● **PROBLEM DETAILS**
The line containing "(x, reverse k)" and every line after it, through the end of the records below: repeat them exactly, nothing more.

RECORDS FOR THIS TASK START

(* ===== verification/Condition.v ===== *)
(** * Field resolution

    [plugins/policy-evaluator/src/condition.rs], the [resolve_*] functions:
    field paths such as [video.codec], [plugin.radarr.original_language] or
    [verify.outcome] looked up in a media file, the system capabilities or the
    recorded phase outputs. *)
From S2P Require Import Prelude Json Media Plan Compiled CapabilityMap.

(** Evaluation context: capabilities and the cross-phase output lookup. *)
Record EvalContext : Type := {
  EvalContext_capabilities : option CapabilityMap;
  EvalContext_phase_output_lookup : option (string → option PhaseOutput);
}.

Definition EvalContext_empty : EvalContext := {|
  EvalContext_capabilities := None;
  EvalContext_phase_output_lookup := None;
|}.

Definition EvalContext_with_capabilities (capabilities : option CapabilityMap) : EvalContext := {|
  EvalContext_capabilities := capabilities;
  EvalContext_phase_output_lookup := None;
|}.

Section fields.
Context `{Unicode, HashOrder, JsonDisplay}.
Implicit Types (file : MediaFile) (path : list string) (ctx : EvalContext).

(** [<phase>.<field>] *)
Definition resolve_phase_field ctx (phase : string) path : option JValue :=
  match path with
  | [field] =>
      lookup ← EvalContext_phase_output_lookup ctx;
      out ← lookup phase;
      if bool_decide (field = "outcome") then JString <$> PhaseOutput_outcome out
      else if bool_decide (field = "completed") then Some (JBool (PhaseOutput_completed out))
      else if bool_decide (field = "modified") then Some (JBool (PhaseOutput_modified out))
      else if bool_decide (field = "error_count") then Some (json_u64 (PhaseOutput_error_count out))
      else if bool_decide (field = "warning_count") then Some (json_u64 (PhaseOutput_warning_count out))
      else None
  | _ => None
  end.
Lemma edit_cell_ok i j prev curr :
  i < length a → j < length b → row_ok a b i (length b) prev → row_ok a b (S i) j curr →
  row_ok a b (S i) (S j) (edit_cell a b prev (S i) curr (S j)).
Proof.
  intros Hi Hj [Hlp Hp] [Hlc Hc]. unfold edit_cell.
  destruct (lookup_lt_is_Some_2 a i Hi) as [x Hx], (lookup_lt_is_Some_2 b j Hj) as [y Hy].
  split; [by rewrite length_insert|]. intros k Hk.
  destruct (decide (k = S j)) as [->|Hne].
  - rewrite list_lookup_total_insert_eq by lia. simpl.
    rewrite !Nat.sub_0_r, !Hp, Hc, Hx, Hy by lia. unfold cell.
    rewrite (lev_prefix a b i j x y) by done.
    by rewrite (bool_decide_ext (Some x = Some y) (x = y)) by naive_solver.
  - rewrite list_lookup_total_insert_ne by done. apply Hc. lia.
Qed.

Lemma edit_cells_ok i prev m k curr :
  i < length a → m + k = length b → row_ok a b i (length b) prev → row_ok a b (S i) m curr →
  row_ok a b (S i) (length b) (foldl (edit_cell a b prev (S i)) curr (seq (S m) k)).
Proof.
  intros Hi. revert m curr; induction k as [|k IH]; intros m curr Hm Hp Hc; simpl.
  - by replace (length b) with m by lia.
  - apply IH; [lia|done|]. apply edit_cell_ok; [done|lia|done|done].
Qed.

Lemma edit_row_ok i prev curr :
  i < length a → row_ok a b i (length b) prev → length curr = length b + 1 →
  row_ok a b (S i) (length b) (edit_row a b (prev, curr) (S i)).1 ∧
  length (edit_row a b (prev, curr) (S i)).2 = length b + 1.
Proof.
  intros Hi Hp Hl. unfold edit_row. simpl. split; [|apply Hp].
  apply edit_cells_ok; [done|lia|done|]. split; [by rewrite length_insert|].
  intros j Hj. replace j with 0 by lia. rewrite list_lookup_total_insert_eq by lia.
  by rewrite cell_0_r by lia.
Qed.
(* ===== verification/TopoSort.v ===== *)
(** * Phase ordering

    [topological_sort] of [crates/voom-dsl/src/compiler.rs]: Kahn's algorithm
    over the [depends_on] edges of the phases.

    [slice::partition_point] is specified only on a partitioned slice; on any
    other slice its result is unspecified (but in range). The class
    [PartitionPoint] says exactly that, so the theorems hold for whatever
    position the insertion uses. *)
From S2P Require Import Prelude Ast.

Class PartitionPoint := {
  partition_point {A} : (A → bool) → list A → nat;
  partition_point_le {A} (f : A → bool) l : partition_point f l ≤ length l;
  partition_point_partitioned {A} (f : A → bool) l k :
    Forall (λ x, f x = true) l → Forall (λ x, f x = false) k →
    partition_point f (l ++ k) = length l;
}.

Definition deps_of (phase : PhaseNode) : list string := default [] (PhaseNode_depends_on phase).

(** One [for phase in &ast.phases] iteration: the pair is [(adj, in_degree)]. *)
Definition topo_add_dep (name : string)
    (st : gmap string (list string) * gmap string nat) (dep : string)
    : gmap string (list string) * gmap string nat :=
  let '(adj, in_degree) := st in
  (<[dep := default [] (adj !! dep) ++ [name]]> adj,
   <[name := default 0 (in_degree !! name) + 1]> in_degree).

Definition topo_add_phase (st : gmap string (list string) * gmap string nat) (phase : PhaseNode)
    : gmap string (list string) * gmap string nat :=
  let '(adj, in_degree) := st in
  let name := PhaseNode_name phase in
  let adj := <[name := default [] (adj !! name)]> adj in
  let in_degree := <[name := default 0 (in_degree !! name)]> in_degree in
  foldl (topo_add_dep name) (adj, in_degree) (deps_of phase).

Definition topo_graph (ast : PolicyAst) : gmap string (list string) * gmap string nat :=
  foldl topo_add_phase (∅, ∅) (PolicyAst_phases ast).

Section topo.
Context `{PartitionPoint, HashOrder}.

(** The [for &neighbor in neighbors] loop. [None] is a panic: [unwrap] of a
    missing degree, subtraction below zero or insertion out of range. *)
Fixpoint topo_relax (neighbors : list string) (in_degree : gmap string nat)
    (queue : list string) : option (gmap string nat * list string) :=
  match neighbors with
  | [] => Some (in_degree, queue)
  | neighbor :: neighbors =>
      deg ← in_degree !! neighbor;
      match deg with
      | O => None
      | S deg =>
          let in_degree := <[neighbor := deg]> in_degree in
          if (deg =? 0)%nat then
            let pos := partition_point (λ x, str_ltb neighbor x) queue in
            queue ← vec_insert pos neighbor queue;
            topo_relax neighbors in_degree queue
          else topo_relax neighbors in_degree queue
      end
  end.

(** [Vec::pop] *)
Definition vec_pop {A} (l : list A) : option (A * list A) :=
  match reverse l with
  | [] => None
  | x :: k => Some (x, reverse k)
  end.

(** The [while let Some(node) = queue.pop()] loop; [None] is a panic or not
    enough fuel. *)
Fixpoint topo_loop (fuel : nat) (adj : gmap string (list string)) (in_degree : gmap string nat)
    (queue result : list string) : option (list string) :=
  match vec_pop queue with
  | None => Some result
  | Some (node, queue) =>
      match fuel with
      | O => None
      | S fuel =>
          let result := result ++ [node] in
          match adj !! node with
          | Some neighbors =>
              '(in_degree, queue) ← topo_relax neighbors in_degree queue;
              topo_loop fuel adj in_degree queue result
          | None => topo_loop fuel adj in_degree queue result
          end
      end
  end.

RECORDS FOR THIS TASK END

● **ANSWER FOR THE TASK**
  | x :: k => Some (x, reverse k)
  end.

(** The [while let Some(node) = queue.pop()] loop; [None] is a panic or not
    enough fuel. *)
Fixpoint topo_loop (fuel : nat) (adj : gmap string (list string)) (in_degree : gmap string nat)
    (queue result : list string) : option (list string) :=
  match vec_pop queue with
  | None => Some result
  | Some (node, queue) =>
      match fuel with
      | O => None
      | S fuel =>
          let result := result ++ [node] in
          match adj !! node with
          | Some neighbors =>
              '(in_degree, queue) ← topo_relax neighbors in_degree queue;
              topo_loop fuel adj in_degree queue result
          | None => topo_loop fuel adj in_degree queue result
          end
      end
  end.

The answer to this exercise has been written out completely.